(** X9. A bulk pass only appends records, and accounts for each: the
    returned count is the number of records appended, and every appended
    record comes from a missed-call row of the batch whose index had not
    been processed before the pass and is processed after it. *)
Theorem bulk_pass_accounting (rows : list Row) (now : Z) (s : State) :
  let r := collectRecords rows now s in
  exists added : list CallRecord,
    allRecords (fst r) = allRecords s ++ added
    /\ snd r = Z.of_nat (List.length added)
    /\ forall rec : CallRecord,
        In rec added ->
        has (dataIndex rec) (processedIndexes s) = false
        /\ has (dataIndex rec) (processedIndexes (fst r)) = true
        /\ exists row : Row,
            In row rows /\ isMissedRow row = true
            /\ dataIndexAttr row = Some (dataIndex rec).
Proof.
  cbv zeta. unfold collectRecords.
  generalize (lowerRowDatesOf rows now) as lower. intros lower.
  revert s. induction rows as [| row rest IH]; intros s; simpl.
  - exists []. rewrite app_nil_r.
    split; [reflexivity |]. split; [reflexivity |]. intros rc [].
  - pose proof (collectRow_cases lower now row s) as Hc.
    pose proof (fun k => collectRow_mono lower now row s k) as Hmono.
    pose proof (fun k => collectRows_mono
                           lower now rest (fst (collectRow lower now row s)) k)
      as Hmono2.
    specialize (IH (fst (collectRow lower now row s))).
    destruct (collectRow lower now row s) as [s1 added1].
    cbv zeta in Hc. simpl in Hc, Hmono, Hmono2, IH.
    destruct (collectRows lower now rest s1) as [s2 n] eqn:E2.
    simpl in *. destruct IH as (added & Ha & Hn & Hall).
    assert (Hold : forall rec, In rec added ->
                     has (dataIndex rec) (processedIndexes s) = false
                     /\ has (dataIndex rec) (processedIndexes s2) = true
                     /\ exists row0, (row = row0 \/ In row0 rest)
                                     /\ isMissedRow row0 = true
                                     /\ dataIndexAttr row0
                                        = Some (dataIndex rec)).
    { intros rc Hin. destruct (Hall rc Hin) as (H1 & H2 & row0 & R1 & R2).
      split; [| split; [exact H2 | exists row0; tauto]].
      destruct (has (dataIndex rc) (processedIndexes s)) eqn:E;
        [| reflexivity].
      apply Hmono in E. congruence. }
    destruct Hc as [(-> & Hr & _) | (-> & idx & ts & c & Hi & Hh & Hm & Hr & Hp)].
    + exists added. rewrite Ha, Hr.
      split; [reflexivity |]. split; [exact Hn |]. exact Hold.
    + exists (newCallRecord ts c idx :: added).
      rewrite Ha, Hr, <- app_assoc. simpl.
      split; [reflexivity |]. split; [lia |].
      intros rc [<- | Hin]; [| now apply Hold].
      simpl. split; [exact Hh |]. split.
      * apply Hmono2. rewrite Hp. apply has_add_same.
      * exists row. auto.
Qed.

Lemma collectRow_ledger lower now row s :
  indexLedger s -> indexLedger (fst (collectRow lower now row s)).
Proof.
  intros [Hnd Hin].
  destruct (collectRow_cases lower now row s)
    as [(_ & Hr & Hp) | (_ & idx & ts & c & _ & Hh & _ & Hr & Hp)];
    unfold indexLedger; rewrite Hr.
  - split; [exact Hnd |]. intros r Hr'.
    destruct Hp as [-> | (idx & _ & ->)]; [auto |].
    apply has_add_mono. auto.
  - rewrite map_app. simpl. split.
    + apply NoDup_app; [exact Hnd | repeat constructor; intros [] |].
      intros x Hx [<- | []]. apply in_map_iff in Hx as [r [Hd Hr']].
      apply Hin in Hr'. rewrite Hd in Hr'. congruence.
    + rewrite Hp. intros r Hr'.
      apply in_app_or in Hr' as [Hr' | [<- | []]].
      * apply has_add_mono. auto.
      * apply has_add_same.
Qed.
(** Induction along the dependency graph of a valid plan. *)
Lemma plan_dep_ind p order (P : Effect → Prop) :
  plan_wf p → topo_order p = Ok order →
  (∀ e, e ∈ pl_effects p →
     (∀ e' b, b ∈ ef_refs e → Plan_get p b = Some e' → P e') → P e) →
  ∀ e, e ∈ pl_effects p → P e.
Proof.
  intros Hwf Ho Hstep. destruct (topo_order_facts p order Hwf Ho) as (Hperm & Hf & Hnd & _).
  assert (∀ pre post, order = pre ++ post → ∀ e, e ∈ pre → P e) as Hgen.
  { intros pre; induction pre as [|e pre IH] using rev_ind; intros post Heq e'; [set_solver|].
    intros [Hin|Hin%list_elem_of_singleton]%elem_of_app.
    - rewrite <- app_assoc in Heq. by eapply IH.
    - subst e'. rewrite <- app_assoc in Heq. simpl in Heq. apply Hstep.
      + rewrite <- Hperm, Heq. set_solver.
      + intros e' b Hb (He' & Hn)%Plan_get_Some.
        pose proof (Hf _ _ _ Heq b Hb) as (e2 & -> & He2)%list_elem_of_fmap.
        assert (e' = e2) as ->; [|by eapply IH].
        eapply (NoDup_fmap_inj_on ef_name (pl_effects p)); [apply Hwf|done| |done].
        rewrite <- Hperm, Heq. set_solver. }
  intros e He. eapply (Hgen order []); [by rewrite app_nil_r|]. by rewrite Hperm.
Qed.

(** The table of identities is the only solution of the identity equation. *)
Lemma ids_of_plan_unique p order ids1 ids2 :
  plan_wf p → topo_order p = Ok order →
  ids_of_plan p ids1 → ids_of_plan p ids2 → ids1 = ids2.
Proof.
  intros Hwf Ho H1 H2.
  assert (∀ e, e ∈ pl_effects p → bt_get (ef_name e) ids1 = bt_get (ef_name e) ids2) as Heq.
  { apply (plan_dep_ind p order _ Hwf Ho). intros e He IH.
    rewrite (iop_eq _ _ H1 e He), (iop_eq _ _ H2 e He). f_equal. apply id_of_ext.
    intros b Hb. pose proof (topo_order_cases p Hwf) as Hk. rewrite Ho in Hk.
    destruct (Plan_get p b) as [e'|] eqn:Hg.
    - apply Plan_get_Some in Hg as Hg'. destruct Hg' as [_ <-]. by eapply IH.
    - apply Plan_get_None in Hg. by destruct Hg; eapply Hk. }
  apply bt_ext; [apply H1|apply H2|]. intros n.
  destruct (decide (n ∈ names p)) as [(e & -> & He)%list_elem_of_fmap|Hn]; [by apply Heq|].
  rewrite <- (iop_dom _ _ H1) in Hn. apply eq_None_not_Some in Hn as Hn1. rewrite Hn1.
  symmetry. apply eq_None_not_Some. by rewrite (iop_dom _ _ H2), <- (iop_dom _ _ H1).
Qed.

(** On every plan whose graph is valid, [Plan::effect_ids] returns (the
    index [ids[&r.effect]] never fails) a table with exactly one identity per
    effect, and each identity is the SHA-256 of the document built from the
    effect's kind, executor, literal hashes and the identities the same table
    gives to the effects it reads. *)
Lemma effect_ids_total p order :
  plan_wf p → topo_order p = Ok order →
  ∃ ids, effect_ids p = Ok ids ∧ ids_of_plan p ids.
Proof. apply effect_ids_ok. Qed.


(** * Identities and content *)

Lemma content_preimage_inj l1 l2 : content_preimage l1 = content_preimage l2 → l1 = l2.
Proof.
  destruct l1 as [s1|n1|b1], l2 as [s2|n2|b2]; simpl; intros H; try discriminate H.
  - by apply String.app_inj in H as ->.
  - apply String.app_inj in H. by apply (inj pretty) in H as ->.
  - by destruct b1, b2.
Qed.

Lemma hashed_document ids p e :
  e ∈ pl_effects p → json_id_document (id_document ids e) ∈ hashed ids p.
Proof.
  intros He. unfold hashed. rewrite elem_of_app. left.
  apply list_elem_of_fmap. by exists e.
Qed.

Lemma hashed_literal ids p e k l :
  e ∈ pl_effects p → (k, VLiteral l) ∈ ef_inputs e → content_preimage l ∈ hashed ids p.
Proof.
  intros He Hkl. unfold hashed. rewrite elem_of_app. right.
  apply list_elem_of_fmap. exists l. split; [done|]. apply list_elem_of_bind.
  exists e. split; [|done]. apply list_elem_of_omap. exists (VLiteral l). split; [|done].
  apply list_elem_of_fmap. by exists (k, VLiteral l).
Qed.

Lemma input_in_refs e k r : (k, VRef r) ∈ ef_inputs e → or_effect r ∈ ef_refs e.
Proof.
  intros H. apply elem_of_ef_refs. exists r. split; [|done].
  apply list_elem_of_fmap. by exists (k, VRef r).
Qed.

(** A reference of an effect of a valid plan resolves, and the table has an
    entry for the effect it resolves to. *)
Lemma ref_resolves p order ids e b :
  plan_wf p → topo_order p = Ok order → ids_of_plan p ids →
  e ∈ pl_effects p → b ∈ ef_refs e →
  ∃ e', Plan_get p b = Some e' ∧ e' ∈ pl_effects p ∧ ef_name e' = b ∧
        bt_get b ids = Some (id_of ids e').
Proof.
  intros Hwf Ho Hi He Hb. pose proof (topo_order_cases p Hwf) as Hk. rewrite Ho in Hk.
  destruct (Plan_get p b) as [e'|] eqn:Hg.
  - apply Plan_get_Some in Hg as Hg'. destruct Hg' as [He' <-].
    exists e'. split_and!; [done..|]. by apply Hi.
  - apply Plan_get_None in Hg. by destruct Hg; eapply Hk.
Qed.
Record RunEffect := mkRunEffect {
  re_name : string;
  re_kind : string;
  re_id : EffectId;
  re_action : Action;
  re_reason : option string;
  re_duration_ms : Z;
  re_input_signatures : btree string }.

Record RunRecord := mkRunRecord {
  rr_recorded_at : Z;
  rr_effects : list RunEffect;
  rr_edges : list Edge }.

Record JournalState := mkJournal {
  js_entries : btree JournalEntry;
  js_runs : list RunRecord }.

Inductive EngineError :=
| EPlan (source : PlanError)
| EJournalRead (path source : string)
| EJournalWrite (path source : string)
| EJournalFormat (path source : string)
| EUnknownExecutor (effect executor : string).

(** * Executors *)

Record ExecuteRequest := mkRequest {
  rq_name : string;
  rq_kind : string;
  rq_inputs : btree Literal }.

(** What a call of [Executor::execute] on its own thread ends with. *)
Inductive ExecResult :=
| ExecOk (o : Outputs)
| ExecErr (message : string)
| ExecPanicked.

Definition Executor : Type := ExecuteRequest → ExecResult.
Definition Registry : Type := gmap string Executor.

(** Clock readings of one run: how long the executor of an effect took, when
    its entry was recorded, and when the run was. *)
Record Clock := mkClock {
  ck_duration : string → Z;
  ck_entry : string → Z;
  ck_run : Z }.

(** * Diff *)

Inductive Verdict := Cached | Execute.
#[export] Instance Verdict_eq_dec : EqDecision Verdict.
Proof. solve_decision. Defined.

Record Decision := mkDecision {
  de_name : string;
  de_kind : string;
  de_id : EffectId;
  de_verdict : Verdict;
  de_reason : string;
  de_input_signatures : btree string }.

Record Orphan := mkOrphan {
  or_id : string;
  or_name : string;
  or_kind : string;
  or_recorded_at : Z }.

Record PlanReport := mkPlanReport { pr_decisions : list Decision; pr_orphans : list Orphan }.

(** [causes.join(", ")]. *)
Fixpoint join_comma (l : list string) : string :=
  match l with
  | [] => EmptyString
  | [s] => s
  | s :: l => s +:+ ", " +:+ join_comma l
  end.

(** [explain], with the loop over the new signatures as [explain_step]. *)
Definition explain_step (e : Effect) (old : btree string) (causes : list string)
    (kv : string * string) : list string :=
  match bt_get kv.1 old with
  | None => causes ++ ["input `" +:+ kv.1 +:+ "` added"]
  | Some s =>
      if decide (s = kv.2) then causes
      else
        let cause := match bt_get kv.1 (ef_inputs e) with
                     | Some (VRef r) => "upstream `" +:+ or_effect r +:+ "` changed"
                     | _ => "input `" +:+ kv.1 +:+ "` changed"
                     end in
        if decide (cause ∈ causes) then causes else causes ++ [cause]
  end.

Definition explain (e : Effect) (i : EffectId) (signatures : btree string)
    (previous : option RunEffect) : string :=
  match previous with
  | None => "new effect"
  | Some prev =>
      let causes := foldl (explain_step e (re_input_signatures prev)) [] signatures in
      let causes := foldl (λ cs k, match bt_get k signatures with
                                   | Some _ => cs
                                   | None => cs ++ ["input `" +:+ k +:+ "` removed"]
                                   end) causes (bt_keys (re_input_signatures prev)) in
      match causes with
      | [] => if decide (re_id prev = i) then "previous run did not succeed"
              else "effect definition changed"
      | _ => join_comma causes
      end
  end.

Section engine.
Context {DG : Digest}.

(** [Journal::entry] and [Journal::is_cached]. *)
Definition Journal_entry (j : JournalState) (i : EffectId) : option JournalEntry :=
  bt_get (to_hex i) (js_entries j).

Definition is_cached (j : JournalState) (i : EffectId) : bool :=
  match Journal_entry j i with
  | Some en => bool_decide (je_status en = Succeeded)
  | None => false
  end.

(** The previous run's effects by name. *)
Definition previous_effects (j : JournalState) : btree RunEffect :=
  match last (js_runs j) with
  | Some run => bt_collect ((λ r, (re_name r, r)) <$> rr_effects run)
  | None => []
  end.

Definition decide_effect (j : JournalState) (ids : btree EffectId) (e : Effect)
  : outcome EngineError Decision :=
  i ← unwrap (bt_get (ef_name e) ids);
  let sigs := input_signatures e ids in
  let vr := if is_cached j i then (Cached, "unchanged")
            else (Execute, explain e i sigs (bt_get (ef_name e) (previous_effects j))) in
  Ok {| de_name := ef_name e; de_kind := ef_kind e; de_id := i;
        de_verdict := vr.1; de_reason := vr.2; de_input_signatures := sigs |}.
Lemma parses_expr n : parses n expr n span_ok.
Proof.
  eapply parses_bind; [apply parses_bump|]. intros t Ht.
  destruct (tk_kind t); auto using parses_ret, parses_fail.
  eapply parses_bind; [by apply parses_expect|]. intros _ _.
  eapply parses_bind; [apply parses_bump|]. intros target Htarget.
  destruct (tk_kind target); auto using parses_fail.
  eapply parses_bind; [by apply parses_expect|]. intros _ _.
  eapply parses_bind; [by apply parses_expect|]. intros _ _.
  eapply parses_bind; [by apply parses_ident|]. intros f _.
  apply (parses_weaken _ (S (S (S (S n))))); [lia|]. by apply parses_ret.
Qed.

Definition kv_ok (kv : Spanned text * Spanned Expr) : Prop := span_ok kv.1 ∧ span_ok kv.2.

(** [key = value]. *)
Lemma parses_binding {A} n c1 c2 (k : Spanned text * Spanned Expr → parser A) n' Q :
  (∀ kv, kv_ok kv → parses (S n) (k kv) n' Q) →
  parses n (key ← ident c1; _ ← expect TEq c2; value ← expr; k (key, value)) n' Q.
Proof.
  intros Hk. eapply parses_bind; [apply parses_ident|]. intros key Hkey.
  eapply parses_bind; [eapply parses_weaken, parses_expect; [|done]; apply Nat.le_succ_diag_r|]. intros _ _.
  eapply parses_bind; [apply parses_expr|]. intros value Hv. by apply Hk.
Qed.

--- --- ---

**THE PROBLEM**. Please, starting with the first line of the material above, write out each line exactly and finish on the line that includes "generalize (lowerRowDatesOf rows".

**TASK RESULT**.
(** X9. A bulk pass only appends records, and accounts for each: the
    returned count is the number of records appended, and every appended
    record comes from a missed-call row of the batch whose index had not
    been processed before the pass and is processed after it. *)
Theorem bulk_pass_accounting (rows : list Row) (now : Z) (s : State) :
  let r := collectRecords rows now s in
  exists added : list CallRecord,
    allRecords (fst r) = allRecords s ++ added
    /\ snd r = Z.of_nat (List.length added)
    /\ forall rec : CallRecord,
        In rec added ->
        has (dataIndex rec) (processedIndexes s) = false
        /\ has (dataIndex rec) (processedIndexes (fst r)) = true
        /\ exists row : Row,
            In row rows /\ isMissedRow row = true
            /\ dataIndexAttr row = Some (dataIndex rec).
Proof.
  cbv zeta. unfold collectRecords.
  generalize (lowerRowDatesOf rows now) as lower. intros lower.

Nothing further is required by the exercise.